__WORK REQUEST__: Whenever a line below includes the string "Require", show it.
***** DATASET
(* ===== verification/Errors.v ===== *)
(** * Error values (src/errors.go) *)

From Stdlib Require Import Ascii.
From stdpp Require Import strings pretty.
From S2P Require Import Prelude Constants.

Record UDXError := MkUDXError { Code : Z; Reason : string }.

(** [fmt.Sprintf "udx error %d: %s"] of a [uint32] and a string. *)
Definition Error (e : UDXError) : string :=
  ("udx error " +:+ pretty (Z.to_N (Code e)) +:+ ": " +:+ Reason e)%string.

Definition ErrConnectionClosed : UDXError := MkUDXError ErrorNoError "connection closed".
Definition ErrInternalError : UDXError := MkUDXError ErrorInternalError "internal error".
Definition ErrStreamLimit : UDXError := MkUDXError ErrorStreamLimitError "stream limit exceeded".
Definition ErrFlowControl : UDXError := MkUDXError ErrorFlowControlError "flow control error".
Definition ErrProtocolViolation : UDXError := MkUDXError ErrorProtocolViolation "protocol violation".
Definition ErrInvalidMigration : UDXError := MkUDXError ErrorInvalidMigration "invalid migration".
Definition ErrTimeout : UDXError := MkUDXError ErrorConnectionTimeout "connection timeout".

(** ** The text tells the error *)

(** The first [:] of a string ends its digits. *)
Fixpoint before_colon (s : string) : string :=
  match s with
  | EmptyString => EmptyString
  | String a s => if decide (a = ":"%char) then EmptyString else String a (before_colon s)
  end.

Fixpoint colon_free (s : string) : Prop :=
  match s with EmptyString => True | String a s => a <> ":"%char /\ colon_free s end.

Lemma before_colon_app s r : colon_free s -> before_colon (s +:+ String ":" r) = s.
Proof.
  induction s as [|a s IH]; intros H; [done|]. destruct H as [H1 H2].
  change (String a s +:+ String ":" r) with (String a (s +:+ String ":" r)). cbn [before_colon].
  rewrite decide_False by done. f_equal. by apply IH.
Qed.

Lemma pretty_go_colon_free n s : colon_free s -> colon_free (pretty_N_go n s).
Proof.
  revert s. induction (N.lt_wf_0 n) as [n _ IH]. intros s Hs. destruct (decide (0 < n)%N) as [Hn|Hn].
  - rewrite pretty_N_go_step by done. apply IH; [apply N.div_lt; lia|]. split; [|done].
    assert (n `mod` 10 < 10)%N as Hm by (by apply N.mod_lt). generalize dependent (n `mod` 10)%N. intros m Hm.
    unfold pretty_N_char. repeat case_match; done.
  - assert (n = 0%N) as -> by lia. by rewrite pretty_N_go_0.
Qed.

Lemma pretty_colon_free (n : N) : colon_free (pretty n).
Proof.
  unfold pretty, pretty_N. case_decide; [by split; [done|]|]. by apply pretty_go_colon_free.
Qed.

(** Two errors of 32-bit codes with the same text are the same. *)
Theorem Error_inj (e e' : UDXError) : is_u32 (Code e) -> is_u32 (Code e') -> Error e = Error e' -> e = e'.
Proof.
  intros H1 H2 E. destruct e as [c r], e' as [c' r']. unfold Error in E. cbn [Code Reason] in *. apply (inj _) in E.
  assert (Ec : pretty (Z.to_N c) = pretty (Z.to_N c')).
  { rewrite <- (before_colon_app (pretty (Z.to_N c)) (" " +:+ r)) by apply pretty_colon_free.
    rewrite <- (before_colon_app (pretty (Z.to_N c')) (" " +:+ r')) by apply pretty_colon_free. f_equal. exact E. }
  rewrite Ec in E. do 2 apply (inj _) in E. subst r'. apply (inj pretty) in Ec. f_equal. width.
Qed.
**********
__RESPONSE__:
From Stdlib Require Import Ascii.
From stdpp Require Import strings pretty.
From S2P Require Import Prelude Constants.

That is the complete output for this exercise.